— Work request —
Nothing but a number belongs in the answer: how many lines of the records below contain the string "Response".

Top of Records for processing

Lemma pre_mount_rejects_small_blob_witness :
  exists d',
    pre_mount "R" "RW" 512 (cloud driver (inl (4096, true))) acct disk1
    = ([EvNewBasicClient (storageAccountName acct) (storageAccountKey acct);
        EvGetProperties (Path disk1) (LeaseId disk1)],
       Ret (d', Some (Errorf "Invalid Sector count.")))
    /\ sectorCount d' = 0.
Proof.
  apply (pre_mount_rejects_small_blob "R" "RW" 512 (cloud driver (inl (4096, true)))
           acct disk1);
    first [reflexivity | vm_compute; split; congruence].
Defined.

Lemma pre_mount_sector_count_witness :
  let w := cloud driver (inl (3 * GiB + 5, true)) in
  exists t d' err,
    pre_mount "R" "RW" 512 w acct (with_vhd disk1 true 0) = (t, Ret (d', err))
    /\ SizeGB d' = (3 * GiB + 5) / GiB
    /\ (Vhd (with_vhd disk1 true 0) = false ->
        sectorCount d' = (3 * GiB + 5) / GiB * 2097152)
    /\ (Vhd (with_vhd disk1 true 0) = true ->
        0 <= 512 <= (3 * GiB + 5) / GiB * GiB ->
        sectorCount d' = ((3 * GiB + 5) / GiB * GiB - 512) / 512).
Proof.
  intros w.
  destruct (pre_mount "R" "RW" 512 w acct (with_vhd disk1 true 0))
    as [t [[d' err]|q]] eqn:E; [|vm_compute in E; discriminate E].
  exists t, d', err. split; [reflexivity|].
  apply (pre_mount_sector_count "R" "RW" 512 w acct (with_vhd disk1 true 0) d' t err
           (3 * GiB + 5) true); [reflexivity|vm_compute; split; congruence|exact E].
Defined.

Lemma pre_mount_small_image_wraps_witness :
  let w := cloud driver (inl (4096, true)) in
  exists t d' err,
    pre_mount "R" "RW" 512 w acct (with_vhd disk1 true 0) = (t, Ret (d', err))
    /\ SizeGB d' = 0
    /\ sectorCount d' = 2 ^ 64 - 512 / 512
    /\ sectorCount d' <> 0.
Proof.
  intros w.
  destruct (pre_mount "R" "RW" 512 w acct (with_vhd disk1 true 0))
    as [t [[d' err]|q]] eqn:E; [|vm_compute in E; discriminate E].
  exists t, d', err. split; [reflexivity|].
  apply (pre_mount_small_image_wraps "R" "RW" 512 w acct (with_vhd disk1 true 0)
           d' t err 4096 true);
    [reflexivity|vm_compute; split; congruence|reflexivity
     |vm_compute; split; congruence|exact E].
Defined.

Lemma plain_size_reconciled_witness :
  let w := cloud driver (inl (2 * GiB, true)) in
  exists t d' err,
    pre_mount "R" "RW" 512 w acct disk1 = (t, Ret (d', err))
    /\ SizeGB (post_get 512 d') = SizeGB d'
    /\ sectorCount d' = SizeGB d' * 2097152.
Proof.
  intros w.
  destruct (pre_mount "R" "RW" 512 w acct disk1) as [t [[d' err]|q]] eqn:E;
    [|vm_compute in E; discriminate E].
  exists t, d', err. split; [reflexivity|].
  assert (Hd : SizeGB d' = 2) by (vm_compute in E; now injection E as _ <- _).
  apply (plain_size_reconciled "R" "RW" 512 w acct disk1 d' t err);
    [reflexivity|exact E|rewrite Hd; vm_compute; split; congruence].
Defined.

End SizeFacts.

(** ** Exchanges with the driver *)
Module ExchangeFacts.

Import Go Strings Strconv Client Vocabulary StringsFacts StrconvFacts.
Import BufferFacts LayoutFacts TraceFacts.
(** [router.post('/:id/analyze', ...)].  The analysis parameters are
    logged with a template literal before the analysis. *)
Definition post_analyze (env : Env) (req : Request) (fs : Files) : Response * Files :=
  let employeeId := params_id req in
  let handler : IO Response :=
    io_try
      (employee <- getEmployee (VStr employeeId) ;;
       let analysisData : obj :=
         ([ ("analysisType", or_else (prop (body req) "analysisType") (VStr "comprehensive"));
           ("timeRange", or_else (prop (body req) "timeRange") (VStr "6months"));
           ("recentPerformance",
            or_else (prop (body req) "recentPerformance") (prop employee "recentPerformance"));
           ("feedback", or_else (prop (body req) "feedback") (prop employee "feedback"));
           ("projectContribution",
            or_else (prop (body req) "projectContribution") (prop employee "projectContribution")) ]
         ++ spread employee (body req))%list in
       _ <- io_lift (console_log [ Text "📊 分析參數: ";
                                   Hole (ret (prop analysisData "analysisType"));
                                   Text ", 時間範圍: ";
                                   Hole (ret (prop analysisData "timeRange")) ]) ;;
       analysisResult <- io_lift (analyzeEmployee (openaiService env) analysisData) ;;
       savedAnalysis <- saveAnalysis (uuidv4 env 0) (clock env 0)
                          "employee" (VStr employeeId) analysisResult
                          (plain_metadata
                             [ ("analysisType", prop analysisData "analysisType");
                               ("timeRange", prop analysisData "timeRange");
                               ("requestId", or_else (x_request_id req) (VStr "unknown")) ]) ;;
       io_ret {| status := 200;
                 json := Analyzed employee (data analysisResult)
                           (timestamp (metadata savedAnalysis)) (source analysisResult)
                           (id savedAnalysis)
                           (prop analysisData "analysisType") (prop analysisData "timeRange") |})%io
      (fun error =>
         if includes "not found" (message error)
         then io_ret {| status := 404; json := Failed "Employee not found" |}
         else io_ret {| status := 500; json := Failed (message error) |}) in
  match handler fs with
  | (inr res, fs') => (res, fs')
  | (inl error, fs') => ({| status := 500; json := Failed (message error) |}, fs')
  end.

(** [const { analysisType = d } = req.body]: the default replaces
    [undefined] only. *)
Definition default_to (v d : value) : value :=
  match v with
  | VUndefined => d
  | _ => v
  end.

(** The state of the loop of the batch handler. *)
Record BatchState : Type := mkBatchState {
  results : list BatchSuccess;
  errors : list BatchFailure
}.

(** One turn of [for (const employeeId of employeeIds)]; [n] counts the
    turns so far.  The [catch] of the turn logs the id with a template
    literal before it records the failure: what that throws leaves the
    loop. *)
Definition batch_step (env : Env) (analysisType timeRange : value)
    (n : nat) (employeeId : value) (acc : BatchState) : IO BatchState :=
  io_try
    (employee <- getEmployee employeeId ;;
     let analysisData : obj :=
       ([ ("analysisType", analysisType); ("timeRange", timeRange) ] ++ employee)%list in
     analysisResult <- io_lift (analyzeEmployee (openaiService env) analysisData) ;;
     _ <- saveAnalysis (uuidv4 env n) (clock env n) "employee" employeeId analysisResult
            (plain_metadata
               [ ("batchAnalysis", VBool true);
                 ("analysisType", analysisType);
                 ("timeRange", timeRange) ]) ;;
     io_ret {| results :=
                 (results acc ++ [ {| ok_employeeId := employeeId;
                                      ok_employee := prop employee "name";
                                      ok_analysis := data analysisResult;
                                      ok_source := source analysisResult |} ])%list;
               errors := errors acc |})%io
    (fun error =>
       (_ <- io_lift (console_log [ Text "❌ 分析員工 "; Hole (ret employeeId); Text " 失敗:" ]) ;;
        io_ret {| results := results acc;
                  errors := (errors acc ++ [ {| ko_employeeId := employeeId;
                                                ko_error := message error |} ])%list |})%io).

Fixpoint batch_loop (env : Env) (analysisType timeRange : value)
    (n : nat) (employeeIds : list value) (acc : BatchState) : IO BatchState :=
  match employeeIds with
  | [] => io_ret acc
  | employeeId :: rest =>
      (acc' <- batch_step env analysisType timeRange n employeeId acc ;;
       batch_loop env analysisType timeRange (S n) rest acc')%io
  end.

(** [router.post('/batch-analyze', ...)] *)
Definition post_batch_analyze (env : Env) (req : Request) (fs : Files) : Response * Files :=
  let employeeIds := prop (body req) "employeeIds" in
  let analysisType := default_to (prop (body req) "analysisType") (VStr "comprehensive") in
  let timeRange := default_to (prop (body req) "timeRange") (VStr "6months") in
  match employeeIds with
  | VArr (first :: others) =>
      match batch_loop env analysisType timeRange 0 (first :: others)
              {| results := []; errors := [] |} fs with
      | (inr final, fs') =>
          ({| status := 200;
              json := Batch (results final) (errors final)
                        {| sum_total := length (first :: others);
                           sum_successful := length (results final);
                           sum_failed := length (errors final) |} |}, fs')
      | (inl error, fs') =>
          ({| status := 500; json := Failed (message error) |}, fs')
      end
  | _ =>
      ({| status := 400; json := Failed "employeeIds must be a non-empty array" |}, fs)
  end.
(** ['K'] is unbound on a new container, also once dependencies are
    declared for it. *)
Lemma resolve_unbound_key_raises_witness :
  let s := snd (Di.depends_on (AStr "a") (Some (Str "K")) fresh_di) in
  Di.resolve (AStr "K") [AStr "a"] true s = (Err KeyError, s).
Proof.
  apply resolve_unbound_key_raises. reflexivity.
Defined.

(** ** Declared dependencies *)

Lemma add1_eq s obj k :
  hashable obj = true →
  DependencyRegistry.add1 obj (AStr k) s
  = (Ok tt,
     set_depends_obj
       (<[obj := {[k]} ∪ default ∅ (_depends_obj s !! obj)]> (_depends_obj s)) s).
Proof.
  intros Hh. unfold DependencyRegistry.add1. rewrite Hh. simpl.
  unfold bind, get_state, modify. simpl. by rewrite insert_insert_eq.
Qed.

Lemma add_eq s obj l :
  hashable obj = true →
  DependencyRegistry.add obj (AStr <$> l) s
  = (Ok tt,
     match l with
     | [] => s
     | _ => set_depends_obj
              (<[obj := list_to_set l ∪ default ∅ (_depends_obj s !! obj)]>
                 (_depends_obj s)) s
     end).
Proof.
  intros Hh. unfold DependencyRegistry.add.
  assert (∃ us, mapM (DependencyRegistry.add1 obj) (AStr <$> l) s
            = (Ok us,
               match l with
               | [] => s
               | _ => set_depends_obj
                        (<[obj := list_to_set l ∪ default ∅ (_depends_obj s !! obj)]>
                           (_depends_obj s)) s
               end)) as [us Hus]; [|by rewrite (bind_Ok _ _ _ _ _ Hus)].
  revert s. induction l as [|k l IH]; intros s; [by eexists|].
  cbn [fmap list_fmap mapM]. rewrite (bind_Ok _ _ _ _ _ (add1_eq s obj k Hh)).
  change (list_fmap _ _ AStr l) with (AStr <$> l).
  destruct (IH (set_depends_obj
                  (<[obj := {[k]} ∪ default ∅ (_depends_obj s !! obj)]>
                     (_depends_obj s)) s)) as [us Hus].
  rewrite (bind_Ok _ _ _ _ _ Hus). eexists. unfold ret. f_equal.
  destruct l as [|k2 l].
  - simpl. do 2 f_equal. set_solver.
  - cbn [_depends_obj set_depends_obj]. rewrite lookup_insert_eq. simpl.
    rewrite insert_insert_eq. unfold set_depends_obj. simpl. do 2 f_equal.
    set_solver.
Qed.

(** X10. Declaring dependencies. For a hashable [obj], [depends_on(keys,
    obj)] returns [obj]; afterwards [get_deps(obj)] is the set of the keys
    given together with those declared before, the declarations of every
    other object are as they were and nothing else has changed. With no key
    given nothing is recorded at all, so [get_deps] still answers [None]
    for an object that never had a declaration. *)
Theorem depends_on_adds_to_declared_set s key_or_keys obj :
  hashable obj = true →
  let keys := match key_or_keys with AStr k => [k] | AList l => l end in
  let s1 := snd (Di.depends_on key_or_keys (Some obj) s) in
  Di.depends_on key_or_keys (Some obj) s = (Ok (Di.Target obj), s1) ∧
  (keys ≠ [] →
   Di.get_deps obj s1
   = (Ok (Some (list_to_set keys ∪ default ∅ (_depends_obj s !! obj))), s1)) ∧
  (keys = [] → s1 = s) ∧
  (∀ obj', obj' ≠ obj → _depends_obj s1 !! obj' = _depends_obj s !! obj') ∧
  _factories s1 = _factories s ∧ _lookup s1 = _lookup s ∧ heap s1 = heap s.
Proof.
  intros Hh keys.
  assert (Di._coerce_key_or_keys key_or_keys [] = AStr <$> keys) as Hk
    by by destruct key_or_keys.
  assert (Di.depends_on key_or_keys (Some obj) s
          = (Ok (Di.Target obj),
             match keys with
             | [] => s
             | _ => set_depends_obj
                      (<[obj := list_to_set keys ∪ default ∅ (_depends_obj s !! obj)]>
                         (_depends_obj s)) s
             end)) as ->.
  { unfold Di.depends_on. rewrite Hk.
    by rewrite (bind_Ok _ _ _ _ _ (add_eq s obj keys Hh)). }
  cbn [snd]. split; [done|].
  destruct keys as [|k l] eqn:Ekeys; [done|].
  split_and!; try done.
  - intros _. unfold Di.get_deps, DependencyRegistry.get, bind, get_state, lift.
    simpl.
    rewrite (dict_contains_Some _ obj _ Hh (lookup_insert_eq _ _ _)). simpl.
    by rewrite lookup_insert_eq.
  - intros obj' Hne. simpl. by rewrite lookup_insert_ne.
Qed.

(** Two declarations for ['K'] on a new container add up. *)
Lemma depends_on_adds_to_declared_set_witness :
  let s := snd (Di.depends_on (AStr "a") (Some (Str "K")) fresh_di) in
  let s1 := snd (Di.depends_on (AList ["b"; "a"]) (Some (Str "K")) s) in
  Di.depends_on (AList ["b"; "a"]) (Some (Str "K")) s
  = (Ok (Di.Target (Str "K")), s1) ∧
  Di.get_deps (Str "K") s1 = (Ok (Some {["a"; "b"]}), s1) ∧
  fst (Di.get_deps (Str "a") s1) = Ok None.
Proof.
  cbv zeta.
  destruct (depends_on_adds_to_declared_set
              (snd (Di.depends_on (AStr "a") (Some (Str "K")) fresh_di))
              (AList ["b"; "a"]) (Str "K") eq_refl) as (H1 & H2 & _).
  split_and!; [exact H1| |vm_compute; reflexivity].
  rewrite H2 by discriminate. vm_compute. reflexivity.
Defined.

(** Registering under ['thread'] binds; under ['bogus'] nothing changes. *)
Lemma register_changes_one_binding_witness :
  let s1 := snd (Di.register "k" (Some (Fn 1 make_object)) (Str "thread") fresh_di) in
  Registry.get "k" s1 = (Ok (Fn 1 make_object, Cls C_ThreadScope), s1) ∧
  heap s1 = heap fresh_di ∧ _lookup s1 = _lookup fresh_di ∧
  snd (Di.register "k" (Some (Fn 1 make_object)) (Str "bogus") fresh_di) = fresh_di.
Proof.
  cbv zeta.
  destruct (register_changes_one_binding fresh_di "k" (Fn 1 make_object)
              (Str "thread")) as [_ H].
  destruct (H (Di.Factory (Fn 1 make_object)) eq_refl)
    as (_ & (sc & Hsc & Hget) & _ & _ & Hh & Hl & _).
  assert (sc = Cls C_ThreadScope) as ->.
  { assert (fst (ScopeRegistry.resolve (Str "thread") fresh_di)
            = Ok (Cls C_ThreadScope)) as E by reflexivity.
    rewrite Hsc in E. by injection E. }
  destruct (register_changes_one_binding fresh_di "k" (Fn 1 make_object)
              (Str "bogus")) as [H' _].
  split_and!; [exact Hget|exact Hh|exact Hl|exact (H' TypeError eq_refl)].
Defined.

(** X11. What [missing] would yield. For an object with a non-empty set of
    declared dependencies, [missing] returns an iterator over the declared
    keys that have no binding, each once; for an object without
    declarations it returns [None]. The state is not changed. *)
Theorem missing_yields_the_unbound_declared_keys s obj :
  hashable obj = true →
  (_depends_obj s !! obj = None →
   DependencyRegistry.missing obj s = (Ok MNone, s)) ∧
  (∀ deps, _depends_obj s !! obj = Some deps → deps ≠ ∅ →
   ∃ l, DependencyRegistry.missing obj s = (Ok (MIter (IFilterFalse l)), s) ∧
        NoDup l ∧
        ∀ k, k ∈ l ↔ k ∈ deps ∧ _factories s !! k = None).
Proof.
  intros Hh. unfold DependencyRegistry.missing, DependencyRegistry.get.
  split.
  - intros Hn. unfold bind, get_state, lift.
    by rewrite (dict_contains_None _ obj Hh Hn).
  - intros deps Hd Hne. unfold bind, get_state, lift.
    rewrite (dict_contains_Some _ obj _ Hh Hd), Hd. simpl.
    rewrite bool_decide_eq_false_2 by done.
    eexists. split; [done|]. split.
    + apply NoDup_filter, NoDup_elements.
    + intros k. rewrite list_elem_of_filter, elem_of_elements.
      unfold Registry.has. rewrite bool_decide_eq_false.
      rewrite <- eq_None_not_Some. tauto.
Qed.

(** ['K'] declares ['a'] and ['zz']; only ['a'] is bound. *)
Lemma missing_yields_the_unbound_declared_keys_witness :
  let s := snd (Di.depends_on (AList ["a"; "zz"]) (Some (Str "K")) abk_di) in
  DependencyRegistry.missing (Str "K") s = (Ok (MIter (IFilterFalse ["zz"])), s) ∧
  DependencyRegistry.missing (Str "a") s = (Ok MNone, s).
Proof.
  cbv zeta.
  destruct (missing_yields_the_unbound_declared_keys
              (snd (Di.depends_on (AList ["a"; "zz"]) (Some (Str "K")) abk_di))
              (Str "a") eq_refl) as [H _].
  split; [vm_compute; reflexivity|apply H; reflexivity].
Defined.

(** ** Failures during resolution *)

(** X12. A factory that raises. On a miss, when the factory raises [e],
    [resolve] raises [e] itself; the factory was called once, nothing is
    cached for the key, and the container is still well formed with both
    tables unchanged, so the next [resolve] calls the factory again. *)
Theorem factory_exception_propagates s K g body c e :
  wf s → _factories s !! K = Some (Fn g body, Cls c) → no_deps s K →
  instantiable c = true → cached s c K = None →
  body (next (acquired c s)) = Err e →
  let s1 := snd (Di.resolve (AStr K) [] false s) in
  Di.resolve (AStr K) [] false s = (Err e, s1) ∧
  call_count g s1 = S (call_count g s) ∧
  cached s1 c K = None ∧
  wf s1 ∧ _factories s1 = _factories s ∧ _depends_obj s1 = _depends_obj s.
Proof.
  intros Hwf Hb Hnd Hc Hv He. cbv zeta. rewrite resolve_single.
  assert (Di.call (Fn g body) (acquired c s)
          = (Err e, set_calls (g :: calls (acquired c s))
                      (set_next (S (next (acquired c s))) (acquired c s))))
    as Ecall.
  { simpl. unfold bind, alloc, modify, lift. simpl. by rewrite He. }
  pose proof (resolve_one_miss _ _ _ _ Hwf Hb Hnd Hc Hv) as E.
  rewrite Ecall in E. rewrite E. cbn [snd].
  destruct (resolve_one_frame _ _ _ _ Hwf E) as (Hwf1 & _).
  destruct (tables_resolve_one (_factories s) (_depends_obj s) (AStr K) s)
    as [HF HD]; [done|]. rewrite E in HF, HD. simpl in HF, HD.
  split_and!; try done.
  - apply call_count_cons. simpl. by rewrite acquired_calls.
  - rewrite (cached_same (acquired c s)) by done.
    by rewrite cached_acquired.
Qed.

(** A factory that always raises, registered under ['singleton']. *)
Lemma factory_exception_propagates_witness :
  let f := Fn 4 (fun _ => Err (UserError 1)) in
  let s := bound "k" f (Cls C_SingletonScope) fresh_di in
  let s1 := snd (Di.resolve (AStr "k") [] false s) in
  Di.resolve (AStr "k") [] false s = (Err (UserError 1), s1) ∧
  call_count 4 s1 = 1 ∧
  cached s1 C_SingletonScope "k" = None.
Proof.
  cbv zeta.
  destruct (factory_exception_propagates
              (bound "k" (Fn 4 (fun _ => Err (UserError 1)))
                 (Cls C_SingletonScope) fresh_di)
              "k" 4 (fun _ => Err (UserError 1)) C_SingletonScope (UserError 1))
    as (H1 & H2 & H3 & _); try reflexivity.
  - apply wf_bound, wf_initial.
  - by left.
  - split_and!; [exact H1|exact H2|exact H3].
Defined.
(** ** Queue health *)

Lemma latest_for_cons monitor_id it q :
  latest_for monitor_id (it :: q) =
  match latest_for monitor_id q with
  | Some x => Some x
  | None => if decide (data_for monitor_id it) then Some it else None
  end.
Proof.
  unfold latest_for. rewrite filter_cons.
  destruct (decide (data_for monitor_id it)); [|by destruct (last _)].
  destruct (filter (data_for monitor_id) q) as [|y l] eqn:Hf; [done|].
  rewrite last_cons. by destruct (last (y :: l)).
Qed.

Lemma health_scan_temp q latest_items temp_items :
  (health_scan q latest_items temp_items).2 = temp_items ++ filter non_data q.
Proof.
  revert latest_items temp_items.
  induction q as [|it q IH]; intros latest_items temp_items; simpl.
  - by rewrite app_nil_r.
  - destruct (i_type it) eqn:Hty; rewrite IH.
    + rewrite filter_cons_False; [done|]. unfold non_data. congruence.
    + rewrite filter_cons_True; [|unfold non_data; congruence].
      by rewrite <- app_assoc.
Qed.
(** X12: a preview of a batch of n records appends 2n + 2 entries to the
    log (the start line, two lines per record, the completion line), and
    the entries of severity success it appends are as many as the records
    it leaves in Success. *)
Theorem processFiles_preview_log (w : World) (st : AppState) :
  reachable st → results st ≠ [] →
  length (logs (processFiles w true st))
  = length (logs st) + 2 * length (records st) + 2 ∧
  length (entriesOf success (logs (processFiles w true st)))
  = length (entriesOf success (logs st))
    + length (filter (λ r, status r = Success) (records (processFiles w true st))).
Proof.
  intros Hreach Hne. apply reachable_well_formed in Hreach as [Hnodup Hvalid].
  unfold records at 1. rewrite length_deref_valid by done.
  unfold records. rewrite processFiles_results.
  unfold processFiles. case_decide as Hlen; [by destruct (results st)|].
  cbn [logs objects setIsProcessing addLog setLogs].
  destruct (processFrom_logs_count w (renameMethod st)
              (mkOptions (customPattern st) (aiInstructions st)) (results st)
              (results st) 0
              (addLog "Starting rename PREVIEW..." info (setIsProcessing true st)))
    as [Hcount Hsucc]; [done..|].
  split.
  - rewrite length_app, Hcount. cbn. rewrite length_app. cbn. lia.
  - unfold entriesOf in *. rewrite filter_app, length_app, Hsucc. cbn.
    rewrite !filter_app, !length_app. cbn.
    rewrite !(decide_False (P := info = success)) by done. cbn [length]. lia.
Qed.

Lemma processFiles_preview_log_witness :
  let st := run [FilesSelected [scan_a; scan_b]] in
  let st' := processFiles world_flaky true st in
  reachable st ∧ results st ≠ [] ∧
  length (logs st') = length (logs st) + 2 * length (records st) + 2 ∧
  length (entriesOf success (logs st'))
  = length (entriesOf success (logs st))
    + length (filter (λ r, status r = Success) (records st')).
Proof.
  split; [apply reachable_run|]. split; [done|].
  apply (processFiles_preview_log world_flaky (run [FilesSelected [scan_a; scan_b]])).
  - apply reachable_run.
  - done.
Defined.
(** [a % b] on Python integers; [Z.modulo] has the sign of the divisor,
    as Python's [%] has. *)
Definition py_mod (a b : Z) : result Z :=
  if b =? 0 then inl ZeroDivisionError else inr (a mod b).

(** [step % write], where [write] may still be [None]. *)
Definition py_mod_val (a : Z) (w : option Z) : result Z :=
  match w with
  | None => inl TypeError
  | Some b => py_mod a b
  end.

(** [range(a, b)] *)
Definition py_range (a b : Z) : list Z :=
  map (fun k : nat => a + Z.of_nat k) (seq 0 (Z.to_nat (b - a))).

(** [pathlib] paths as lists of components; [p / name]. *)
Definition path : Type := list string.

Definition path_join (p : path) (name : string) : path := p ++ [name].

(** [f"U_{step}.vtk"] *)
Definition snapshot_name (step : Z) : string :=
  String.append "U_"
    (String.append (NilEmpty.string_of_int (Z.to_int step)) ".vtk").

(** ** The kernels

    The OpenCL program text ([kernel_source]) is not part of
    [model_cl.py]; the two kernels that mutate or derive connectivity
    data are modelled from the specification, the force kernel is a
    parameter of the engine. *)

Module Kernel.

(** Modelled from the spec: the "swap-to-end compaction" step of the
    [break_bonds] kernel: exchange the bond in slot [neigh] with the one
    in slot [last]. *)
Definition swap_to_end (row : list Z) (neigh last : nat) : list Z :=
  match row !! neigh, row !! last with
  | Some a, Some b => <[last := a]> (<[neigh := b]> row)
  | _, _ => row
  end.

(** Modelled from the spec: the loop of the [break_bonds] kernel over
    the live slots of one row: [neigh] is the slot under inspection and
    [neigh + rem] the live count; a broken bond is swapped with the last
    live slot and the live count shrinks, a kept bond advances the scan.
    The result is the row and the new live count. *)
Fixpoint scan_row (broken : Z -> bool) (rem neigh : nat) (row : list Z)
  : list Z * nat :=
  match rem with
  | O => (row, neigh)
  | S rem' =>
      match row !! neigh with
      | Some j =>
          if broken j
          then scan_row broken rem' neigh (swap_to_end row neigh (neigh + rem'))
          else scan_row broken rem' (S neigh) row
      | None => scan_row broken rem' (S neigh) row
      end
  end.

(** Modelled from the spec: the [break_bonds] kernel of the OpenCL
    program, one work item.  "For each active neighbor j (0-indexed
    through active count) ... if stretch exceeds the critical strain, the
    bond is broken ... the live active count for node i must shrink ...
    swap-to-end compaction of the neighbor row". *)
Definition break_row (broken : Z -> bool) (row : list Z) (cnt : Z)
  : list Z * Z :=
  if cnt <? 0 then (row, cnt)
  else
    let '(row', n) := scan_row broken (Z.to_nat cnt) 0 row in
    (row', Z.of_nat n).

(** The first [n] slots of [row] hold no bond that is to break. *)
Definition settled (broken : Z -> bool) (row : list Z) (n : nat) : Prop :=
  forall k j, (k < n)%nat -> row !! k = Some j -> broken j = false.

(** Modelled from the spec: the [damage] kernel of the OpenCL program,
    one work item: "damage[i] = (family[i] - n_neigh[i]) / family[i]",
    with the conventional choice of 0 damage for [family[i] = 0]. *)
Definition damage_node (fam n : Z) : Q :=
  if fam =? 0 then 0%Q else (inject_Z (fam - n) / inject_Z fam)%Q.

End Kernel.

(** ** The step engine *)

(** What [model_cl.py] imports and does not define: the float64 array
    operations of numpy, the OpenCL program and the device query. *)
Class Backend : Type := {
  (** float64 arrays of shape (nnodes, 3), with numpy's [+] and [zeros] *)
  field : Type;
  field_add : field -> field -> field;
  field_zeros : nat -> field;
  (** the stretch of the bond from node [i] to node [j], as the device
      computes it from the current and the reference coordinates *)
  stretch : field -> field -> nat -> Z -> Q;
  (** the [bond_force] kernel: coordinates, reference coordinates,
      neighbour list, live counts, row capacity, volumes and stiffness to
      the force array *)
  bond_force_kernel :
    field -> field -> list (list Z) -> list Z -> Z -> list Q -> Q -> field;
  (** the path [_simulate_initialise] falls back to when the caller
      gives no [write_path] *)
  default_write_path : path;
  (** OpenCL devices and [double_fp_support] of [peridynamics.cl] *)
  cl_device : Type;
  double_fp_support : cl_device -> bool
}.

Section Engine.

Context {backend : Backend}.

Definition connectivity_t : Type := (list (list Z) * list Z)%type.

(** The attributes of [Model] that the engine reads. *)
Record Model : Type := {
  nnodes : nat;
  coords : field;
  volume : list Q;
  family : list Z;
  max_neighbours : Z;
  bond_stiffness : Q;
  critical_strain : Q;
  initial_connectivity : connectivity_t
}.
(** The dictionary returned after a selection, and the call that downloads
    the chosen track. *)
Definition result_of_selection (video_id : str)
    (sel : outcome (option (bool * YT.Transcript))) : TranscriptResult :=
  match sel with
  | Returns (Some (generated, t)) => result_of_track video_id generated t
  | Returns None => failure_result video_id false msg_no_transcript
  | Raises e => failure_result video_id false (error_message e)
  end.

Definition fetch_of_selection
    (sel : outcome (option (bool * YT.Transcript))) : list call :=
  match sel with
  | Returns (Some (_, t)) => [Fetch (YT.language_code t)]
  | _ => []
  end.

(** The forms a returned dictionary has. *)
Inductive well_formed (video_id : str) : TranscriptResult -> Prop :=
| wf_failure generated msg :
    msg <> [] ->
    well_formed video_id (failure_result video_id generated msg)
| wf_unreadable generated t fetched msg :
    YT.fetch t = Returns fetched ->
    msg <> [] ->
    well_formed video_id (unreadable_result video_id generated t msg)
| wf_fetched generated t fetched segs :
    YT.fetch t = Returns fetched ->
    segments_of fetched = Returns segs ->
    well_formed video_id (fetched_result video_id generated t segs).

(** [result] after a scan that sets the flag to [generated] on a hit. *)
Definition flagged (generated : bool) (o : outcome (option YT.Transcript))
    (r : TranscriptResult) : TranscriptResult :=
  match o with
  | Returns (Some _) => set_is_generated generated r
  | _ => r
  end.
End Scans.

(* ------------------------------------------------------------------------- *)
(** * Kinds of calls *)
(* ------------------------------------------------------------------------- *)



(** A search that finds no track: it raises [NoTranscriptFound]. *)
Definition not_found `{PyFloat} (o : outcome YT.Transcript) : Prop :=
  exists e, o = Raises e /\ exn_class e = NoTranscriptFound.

Bottom of Records for processing

— Exercise result —
3